A group of researchers hailing from Europe and the US have successfully demonstrated what they are calling a hardware trojan attack on Intel's third generation Ivy Bridge processor. It's also very difficult to detect as the exploit is able to get by the chip's built-in self test as well as the National Institute of Standards and Technology's tests pertaining to random number generators.

It's all a bit complicated but the researchers use an exploit that changes the dopant polarity of individual transistors on the chip to weaken its random number generator. They are able to successfully reduce the random number generator's entropy from 128 bits to just 32 bits.

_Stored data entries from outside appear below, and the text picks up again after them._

(** * The simdjson amalgamation script ([singleheader/amalgamate.py])

    A shallow embedding of the script's file registry, classifier,
    include bookkeeping, line-by-line writer and dependency validator,
    followed by the properties established about them.

    Conventions of the embedding:
    - a Python [str] is a [string]; a character is a code point below 256;
    - a [SimdjsonFile] object is identified by its [include_path] (the
      repository memoises one object per path, and objects are compared
      by identity), so references between files are paths;
    - the [files] dict of the repository is an association list in
      insertion order, which is the order Python iterates it in;
    - a Python [set] of files is a [gset string];
    - the source tree is a finite table from (root, path) to lines;
    - an [assert] that fails, or any other exception, aborts the run: a
      computation returns an error or a value, together with the state
      as mutated so far. *)

From stdpp Require Import gmap strings list.
From Stdlib Require Import Ascii String.

Open Scope string_scope.

(** ** Python string and path primitives *)

Module Py.

(** [str.isspace] on one character, which is also what [\s] matches. *)
Definition isspace (c : ascii) : bool :=
  let n := nat_of_ascii c in
  (((9 <=? n) && (n <=? 13)) || ((28 <=? n) && (n <=? 32))
   || (n =? 133) || (n =? 160))%nat.

(** What [\w] matches: alphanumeric characters and the underscore. *)
Definition isalnum (c : ascii) : bool :=
  let n := nat_of_ascii c in
  (((48 <=? n) && (n <=? 57)) || ((65 <=? n) && (n <=? 90))
   || ((97 <=? n) && (n <=? 122))
   || (n =? 170) || (n =? 178) || (n =? 179) || (n =? 181) || (n =? 185)
   || (n =? 186) || ((188 <=? n) && (n <=? 190))
   || ((192 <=? n) && (n <=? 214)) || ((216 <=? n) && (n <=? 246))
   || (248 <=? n))%nat.

Definition isword (c : ascii) : bool := isalnum c || (c =? "_")%char.

(** [removeprefix p s] is [Some r] when [s = p ++ r]. *)
Fixpoint removeprefix (p s : string) : option string :=
  match p, s with
  | EmptyString, _ => Some s
  | String a p', String b s' =>
      if (a =? b)%char then removeprefix p' s' else None
  | String _ _, EmptyString => None
  end.

Definition startswith (s p : string) : bool :=
  match removeprefix p s with Some _ => true | None => false end.

(** [split_last_slash p] cuts [p] after its last slash: the head keeps
    the slash; the head is [None] when [p] has no slash. *)
Fixpoint split_last_slash (p : string) : option string * string :=
  match p with
  | EmptyString => (None, EmptyString)
  | String c r =>
      match split_last_slash r with
      | (Some h, t) => (Some (String c h), t)
      | (None, t) =>
          if (c =? "/")%char then (Some "/", t) else (None, String c t)
      end
  end.

Fixpoint all_slashes (s : string) : bool :=
  match s with
  | EmptyString => true
  | String c r => (c =? "/")%char && all_slashes r
  end.

(** [s.rstrip('/')] *)
Fixpoint rstrip_slashes (s : string) : string :=
  match s with
  | EmptyString => EmptyString
  | String c r =>
      let r' := rstrip_slashes r in
      if (c =? "/")%char && (r' =? EmptyString) then EmptyString else String c r'
  end.

(** [posixpath.dirname] *)
Definition dirname (p : string) : string :=
  match fst (split_last_slash p) with
  | None => EmptyString
  | Some head => if all_slashes head then head else rstrip_slashes head
  end.

(** [posixpath.basename] *)
Definition basename (p : string) : string := snd (split_last_slash p).

End Py.

(** ** Constants of the script *)

Inductive RelativeRoot := src | include.

Inductive Implementation :=
  arm64 | fallback | haswell | icelake | ppc64 | westmere.

Definition IMPLEMENTATIONS : list Implementation :=
  [arm64; fallback; haswell; icelake; ppc64; westmere].

Definition implementation_name (i : Implementation) : string :=
  match i with
  | arm64 => "arm64" | fallback => "fallback" | haswell => "haswell"
  | icelake => "icelake" | ppc64 => "ppc64" | westmere => "westmere"
  end.

Definition root_name (r : RelativeRoot) : string :=
  match r with src => "src" | include => "include" end.

Definition BUILTIN_BEGIN_H : string := "simdjson/builtin/begin.h".
Definition BUILTIN_END_H : string := "simdjson/builtin/end.h".
Definition IMPLEMENTATION_DETECTION_H : string :=
  "simdjson/implementation_detection.h".

Global Instance RelativeRoot_eq_dec : EqDecision RelativeRoot.
Proof. solve_decision. Defined.

Global Instance Implementation_eq_dec : EqDecision Implementation.
Proof. solve_decision. Defined.

(** ** Classifier: the path-driven properties of [SimdjsonFile] *)

(** Truthiness of an optional value that is never falsy when present. *)
Definition is_Some_b {A} (o : option A) : bool :=
  match o with Some _ => true | None => false end.

Definition is_generic (include_path : string) : bool :=
  Py.startswith include_path "generic/"
  || Py.startswith include_path "simdjson/generic/".

Definition include_dir (include_path : string) : string :=
  Py.dirname include_path.

Definition filename (include_path : string) : string :=
  Py.basename include_path.

(** The alternation [(arm64|fallback|...)] tried at the head of [s]. *)
Definition match_implementation_at (s : string) : option Implementation :=
  List.find (fun i => Py.startswith s (implementation_name i)) IMPLEMENTATIONS.

(** The leftmost slash of [s] that is followed by an implementation. *)
Fixpoint search_slash_implementation (s : string) : option Implementation :=
  match s with
  | EmptyString => None
  | String c r =>
      if (c =? "/")%char then
        match match_implementation_at r with
        | Some i => Some i
        | None => search_slash_implementation r
        end
      else search_slash_implementation r
  end.

(** [re.search('(^|/)(arm64|...|westmere)', include_path)], group 2. *)
Definition implementation (include_path : string) : option Implementation :=
  match match_implementation_at include_path with
  | Some i => Some i
  | None => search_slash_implementation include_path
  end.

Definition is_free_dependency_file (include_path : string) : bool :=
  filename include_path =? "dependencies.h".

(** The path that the property [free_dependency_file] looks up in the
    repository, [None] where the property returns [None] outright. *)
Definition free_dependency_path (include_path : string) : option string :=
  if is_free_dependency_file include_path then None
  else if is_Some_b (implementation include_path) then
    if include_dir include_path =? EmptyString then Some "generic/dependencies.h"
    else if filename include_path =? "ondemand.h"
         then Some "simdjson/generic/ondemand/dependencies.h"
         else Some "simdjson/generic/dependencies.h"
  else if is_generic include_path
       then Some (include_dir include_path ++ "/dependencies.h")
       else None.

Definition is_amalgamator (root : RelativeRoot) (include_path : string) : bool :=
  if is_Some_b (implementation include_path) then
    bool_decide (root = src) || (include_dir include_path =? "simdjson")
    || (filename include_path =? "ondemand.h")
    || (filename include_path =? "implementation.h")
  else filename include_path =? "amalgamated.h".

(** Whether the file is a free dependency, as a function of its path:
    the value of the property [is_free_dependency] whenever the
    repository lookup it performs succeeds. *)
Definition free_dependency_by_path (include_path : string) : bool :=
  match free_dependency_path include_path with
  | None => true
  | Some _ => false
  end.

(** ** The regular expressions of the writer

    Each pattern of [write_file] is written out as the matcher it
    denotes.  [re.search] with a leading [^] only tries position 0; [$]
    matches at the end of the string or before a final newline. *)

Module Re.

Definition dquote : ascii := "034"%char.
Definition newline : ascii := "010"%char.
Definition backslash : ascii := "092"%char.

(** The longest run of [\s] at the head of [s], removed. *)
Fixpoint skip_spaces (s : string) : string :=
  match s with
  | String c r => if Py.isspace c then skip_spaces r else s
  | EmptyString => s
  end.
(** The store calls of a run are those of the documents passed to [emit]. *)
Lemma reachable_stored (numCollectors : Z) (s : State) :
  reachable e numCollectors s ->
  stored (world s) = store_writes Process ParseDocumentTree (emitted s).
Proof.
  apply (@reachable_invariant _ _ e numCollectors
           (fun s => stored (world s)
                     = store_writes Process ParseDocumentTree (emitted s))).
  - reflexivity.
  - intros a s0 s' Hs Hstep.
    destruct (step_cases _ _ _ _ Hstep)
      as [(p & d & _ & ->) | [(p & err & _ & ->) | [(d & rest & _ & _ & _ & ->)
         | [(sig & rest & _ & _ & _ & _ & ->) | (_ & _ & _ & _ & ->)]]]];
      simpl; try exact Hs.
    + unfold on_doc, log_and_emit. destruct (slice_to (Blob d) 10); simpl; [|exact Hs].
      rewrite (@stored_emit _ _ _ _ Process ParseDocumentTree NewGraphClient
                 StoreGraph_err opts e d _ e_is_Run_emit), store_writes_app.
      simpl. now rewrite Hs.
    + destruct (snd sig); simpl; exact Hs.
Qed.

(** X10: the log tells the run: in every state, the collector lines of the log
    are the completion signals received, in order, an error line for a
    signal with an error and a graceful line for nil; and the document
    lines are those of the documents passed to [emit], in order, one
    each. *)
Theorem log_tells_the_run (numCollectors : Z) (s : State) :
  reachable e numCollectors s ->
  collector_outcomes (logged (world s)) = map snd (observed s)
  /\ emitting_lines (logged (world s)) = map preview_line (emitted s).
Proof.
  apply (@reachable_invariant _ _ e numCollectors
           (fun s => collector_outcomes (logged (world s)) = map snd (observed s)
                     /\ emitting_lines (logged (world s)) = map preview_line (emitted s))).
  - split; reflexivity.
  - intros a s0 s' [Hc He] Hstep.
    destruct (step_cases _ _ _ _ Hstep)
      as [(p & d & _ & ->) | [(p & err & _ & ->) | [(d & rest & _ & _ & _ & ->)
         | [(sig & rest & _ & _ & _ & _ & ->) | (_ & _ & _ & _ & ->)]]]];
      simpl; try (split; assumption).
    + destruct (le_lt_dec 10 (cap (Blob d))) as [Hin | Hout].
      * rewrite on_doc_in_range by exact Hin. simpl. unfold logged_emit.
        destruct (logged_emit_lines d
                    (log (world s0)
                       (Infof_emitting_doc
                          (string_of_list_byte
                             (firstn 10 (elems (Blob d) ++ spare (Blob d))))
                          (Format d) (DocType d))))
          as (lines & -> & _ & Hlines).
        destruct (stage_error_lines_apart _ Hlines) as [Hc' He'].
        simpl. rewrite !collector_outcomes_app, !emitting_lines_app, Hc', He', Hc, He.
        simpl. rewrite !app_nil_r, map_app. split; reflexivity.
      * rewrite on_doc_out_of_range by exact Hout. simpl. split; assumption.
    + rewrite map_app. destruct sig as [p [err|]]; simpl;
        rewrite collector_outcomes_app, emitting_lines_app, Hc, He; simpl;
        rewrite app_nil_r; split; reflexivity.
Qed.

End PipelineAccounting.

(** ** The start of Run *)

Section StartupFacts.

Context {GuacNode GuacEdge DocumentTree Client : Type}.
Local Abbreviation Graph := (Assembler.Graph GuacNode GuacEdge).
Local Abbreviation World := (World GuacNode GuacEdge).
Local Abbreviation State := (State GuacNode GuacEdge).

Variable Process : Document -> result DocumentTree.
Variable ParseDocumentTree : DocumentTree -> result (list Graph).
Variable NewGraphClient : string -> AuthToken -> result Client.
Variable StoreGraph_err : Graph -> Client -> list Graph -> option error.
Variable RegisterDocumentCollector_err : string -> option error.
Variable Collect : option error -> result Z.

Local Abbreviation start :=
  (Run_start Process ParseDocumentTree NewGraphClient StoreGraph_err
     RegisterDocumentCollector_err Collect).
Local Abbreviation pipeline_of :=
  (Run_emit Process ParseDocumentTree NewGraphClient StoreGraph_err).
Local Abbreviation until_client := (until_client RegisterDocumentCollector_err).

(** The four ways the start of [Run] can go. *)
Lemma Run_start_cases (fl : Flags) (args : list string) :
  let opts := fst (validateFlags fl args) in
  let registered := RegisterDocumentCollector_err (path opts) in
  (exists err,
      snd (validateFlags fl args) = Some err
      /\ start fl args = ([Printf_unable_to_validate_flags err; cmd_Help], Exited _ _ 1))
  \/ (exists err,
        snd (validateFlags fl args) = None
        /\ NewGraphClient (dbAddr opts) (getAssembler_authToken opts) = Err err
        /\ pipeline_of opts = None
        /\ start fl args = (until_client opts ++ [Errorf_error err], Exited _ _ 1))
  \/ (exists e err,
        snd (validateFlags fl args) = None
        /\ pipeline_of opts = Some e
        /\ Collect registered = Err err
        /\ start fl args
           = (until_client opts ++ [Collect_call; logger_Fatal err], Fatal _ _ err))
  \/ (exists e numCollectors,
        snd (validateFlags fl args) = None
        /\ pipeline_of opts = Some e
        /\ Collect registered = Ok numCollectors
        /\ start fl args
           = (until_client opts ++ [Collect_call], Collecting e numCollectors)).
Proof.
  intros opts registered. subst opts registered.
  unfold Run_start, Run_emit, until_client.
  destruct (validateFlags fl args) as [opts [err|]]; simpl.
  - left. exists err. split; reflexivity.
  - right. unfold getProcessor, getIngestor, getAssembler.
    destruct (NewGraphClient (dbAddr opts) (getAssembler_authToken opts))
      as [client|err] eqn:Hc.
    + right.
      destruct (Collect (RegisterDocumentCollector_err (path opts)))
        as [numCollectors|err] eqn:HC.
      * right. eexists. exists numCollectors.
        repeat apply conj; try reflexivity; now rewrite <- !app_assoc.
      * left. eexists. exists err.
        repeat apply conj; try reflexivity; now rewrite <- !app_assoc.
    + left. exists err. repeat apply conj; try reflexivity; now rewrite <- !app_assoc.
Qed.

This makes cryptographic keys much easier to predict and it seems they only need to alter the dopant masks of "a few" of the 1.4 billion transistors on the chip to be successful. Since only a few are altered, it becomes difficult to notice among the mass of other transistors. What's more, the researchers claim the hardware trojan can't be exposed using optical reverse engineering due to the fact the chip's circuitry remains unchanged.

The researchers have published a paper on their findings but if you'd prefer to skip the in-depth details, you'd be forgiven. It is worth mentioning, however, that they haven't found any hardware trojans in the wild yet. The proof-of-concept does show that Ivy Bridge is vulnerable to hardware-level attacks that could be virtually impossible to detect.